英国のイスラム法学者が宗教令を発布

2010.3.3


 military.comによれば、イギリスで大勢の支持者を持つムハマド・ターヘル・ウル・クァドリ師(Muhammad Tahir-ul-Qadri)がファトワ(宗教命令)を出し、アルカイダの国際的なテロリズムと自爆テロを非難しました。

 パキスタン出身のクァドリ師は、世界的な「ミンハジ・ウル・コーラン運動(the global Minhaj-ul-Quran movement)」の創始者です。600ページのファトワは「自爆テロと民間の目標への攻撃は、イスラム教によって非難されるだけでなく、犯人をイスラム教信者の外、言い換えれば不信心者に位置させる」と述べました。クァドリ師はアルカイダの活動を『新しい名前の古き悪魔』であるとし、圧倒的大多数のイギリスの若いイスラム教徒は未だ急進的になっておらず、彼の宣言を読んで考え直すと信じていると述べました。すでに完全に洗脳された者たちは耳を貸さないだろうが、その他の者たちは彼らの心に支配されることを疑うでしょう。「あなたは一晩でテロリストにはなりません。それは旅です…多くの人はすでにその道の上にいますが、まだ自爆テロ犯になってはいないのです」とクァドリ師は述べました。クァドリ師はパキスタンで自爆攻撃が増大したことに応じて、この文書を書きました。彼は、これが西欧諸国で政治家と治安当局者の注意をひくことを望んでいます。

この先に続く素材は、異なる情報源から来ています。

(** C1: a run of the completion handler posts the receive tasklet, having
    set [mHandlingRxFrame], exactly when no receive was pending, the data
    length received is positive, at most the transaction length less the
    five bytes of the header, and at most the accept length in the header
    of the buffer that was transmitted; the lengths are those of the two
    headers whenever the transaction and the buffers hold a header.  The
    receive tasklet calls [HandleReceive] once, with the address just past
    the header of [mReceiveFrame] and the data length declared in that
    header, which is the length received when the transaction was received
    into [mReceiveFrame], and then clears [mHandlingRxFrame]. *)
Theorem receive_event_detection s c :
  let l := header_lengths s c in
  let r := SpiTransactionComplete c s in
  (Post mHandleRxFrame ∈ calls r
   <-> mHandlingRxFrame s = false
       /\ 0 < rx_data_len l
       /\ rx_data_len l <= aTransactionLength c - SPI_HEADER_LENGTH
       /\ rx_data_len l <= rx_accept_len l)
  /\ (Post mHandleRxFrame ∈ calls r ->
        mHandlingRxFrame (after r) = true
        /\ count_occ tasklet_eq_dec (posts (calls r)) mHandleRxFrame = 1%nat)
  /\ (Post mHandleRxFrame ∉ calls r ->
        mHandlingRxFrame (after r) = mHandlingRxFrame s)
  /\ (SPI_HEADER_LENGTH <= aTransactionLength c ->
        (SPI_HEADER_LENGTH <= aMOSIBufLen c ->
           rx_data_len l = spi_header_get_data_len (load s (aMOSIBuf c)))
        /\ (SPI_HEADER_LENGTH <= aMISOBufLen c ->
              rx_accept_len l
              = spi_header_get_accept_len (load s (aMISOBuf c))))
  /\ (forall s',
        let d := HandleRxFrame s' in
        let len := spi_header_get_data_len (mReceiveFrame s') in
        calls d = [HandleReceive ReceiveFrame SPI_HEADER_LENGTH len]
        /\ (SPI_HEADER_LENGTH + len <= Z.of_nat (length (mReceiveFrame s')) ->
              Z.of_nat (length (view s' ReceiveFrame SPI_HEADER_LENGTH len))
              = len)
        /\ after d = set_mHandlingRxFrame false s')
  /\ (Post mHandleRxFrame ∈ calls r -> aMOSIBuf c = ReceiveFrame ->
        calls (HandleRxFrame (after r))
        = [HandleReceive ReceiveFrame SPI_HEADER_LENGTH (rx_data_len l)]).
Proof.
  cbv zeta.
  pose proof (handler_frame s c) as (Hrf & _ & _ & _ & Hrx & _).
  rewrite handler_posts_rx.
  split; [apply detects_rx_frame_iff |].
  split.
  { intros Hd. rewrite Hrx, Hd, orb_true_r. split; [done |].
    rewrite handler_posts, Hd.
    destruct (detects_send_done s c); reflexivity. }
  split.
  { intros Hd. rewrite Hrx. destruct (detects_rx_frame s c); [done |].
    apply orb_false_r. }
  split.
  { intros Ht. unfold header_lengths.
    rewrite (proj2 (Z.leb_le _ _) Ht).
    split; intros Hb; rewrite (proj2 (Z.leb_le _ _) Hb).
    - reflexivity.
    - destruct (SPI_HEADER_LENGTH <=? aMOSIBufLen c); reflexivity. }
  split.
  { intros s'. cbv zeta. split; [reflexivity |]. split; [| reflexivity].
    intros Hfit. unfold view. cbn [load].
    pose proof (u16_range (byte_at (mReceiveFrame s') 3
                           + Z.shiftl (byte_at (mReceiveFrame s') 4) 8)) as Hr.
    fold (spi_header_get_data_len (mReceiveFrame s')) in Hr.
    rewrite length_take, length_drop.
    unfold SPI_HEADER_LENGTH in *. lia. }
  intros Hd Hbuf.
  apply detects_rx_frame_iff in Hd as (_ & Hpos & _).
  rewrite HandleRxFrame_run. cbn [calls snd]. rewrite Hrf.
  revert Hpos. unfold header_lengths.
  destruct (SPI_HEADER_LENGTH <=? aTransactionLength c); [| cbn; lia].
  destruct (SPI_HEADER_LENGTH <=? aMOSIBufLen c).
  - rewrite Hbuf. destruct (SPI_HEADER_LENGTH <=? aMISOBufLen c); reflexivity.
  - destruct (SPI_HEADER_LENGTH <=? aMISOBufLen c); cbn; lia.
Qed.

 アルジャジーラ英語版にもこのファトワはさらに詳しく報じられ、クァドリ師の声明について、さらに詳しいことが書かれています。

「彼らは自爆攻撃を殉教活動だと主張したり、イスラムのウンマ(イスラム共同体)の英雄になることはありません。彼らは地獄の業火の英雄になり、地獄の業火へ導くのです」
「殉教が存在する余地はなく、彼らの行為は、決して、まったく、聖戦とは考えられません」
「イスラム教は、美徳、向上、高潔を促進し、危害や争いをすべて否定する平和の宗教です」
「テロリズムはテロリズムであり、暴力は暴力です。それはイスラムの教えにはなく、そのための理由、いかなる弁明や不平や言い訳は与えていません」
「これは、これまでに書かれるテロリズムに関する最初の、最も広範囲のファトワです。私はこの主題に関して、一つの石もひっくり返されないように試み、この主題に関するすべての質問について述べようとしました」
(同時多発テロ以降、いくつかのイスラム・グループがテロを非難する命令を出しましたが、クァドリ師は彼の命令が最も広範だと述べたときの言葉)

 イギリスの反過激主義のシンクタンク「キューリアム財団(The Quilliam Foundation)」は、このファトワは、おそらく最も包括的な神学上の反証だと言いました。ケンブリッジ大学のイスラム研究者ティム・ウィンター(Tim Winter)は、クァドリ師が「無神論の異端者」を宣言するのは珍しいことだけど、過激派が彼の命令に注意することはないだろうと述べました。「すでに強硬派である人たちはまったく注意を払いませんが、「浮動票投票者」、主流の法学者を尊敬する、十分に教育がなく、怒りを持つイスラム教徒はおそらく注意を払うでしょう」。

 ようやく、イスラム法学者から反アルカイダのファトワが出ました。昨日、プロパガンダの重要性を言いましたが、このファトワは、まさにそれです。おそらく、この人の影響力は主にイギリス国内に限定されるでしょうが、ロンドン連続爆弾事件があった国で出されることには意義があります(団体自体は国際的に活動しています)。ホームページを見ても、クァドリ師は穏健な宗教的信念に基づいて、望ましい形の信仰を推進していることが分かります。こうした団体の世界的な連携をサポートすることも、アルカイダを根絶するために重要です。こうした動きを促進する方法を、各国政府は考えるべきです。鳩山総理や岡田外相がヨーロッパに行く際、クァドリ師を表敬訪問するとか、日本に招くだけでも効果があります。特に、イギリス政府はクァドリ師の身辺警護を最優先すべきです。クァドリ師はまだ59歳であり、今後も強い影響力を発揮できるはずです。今後はクァドリ師とミンハジ・ウル・コーランに注意を払っていきたいと考えます。

 その他の本日の注意すべきニュースとしては、マイケル・ドンリー空軍長官(Air Force Secretary Michael Donley)が、2013年までに完成するはずだったF-35が、2015年まで完成が遅れるだろうと述べた記事があります(記事はこちら)。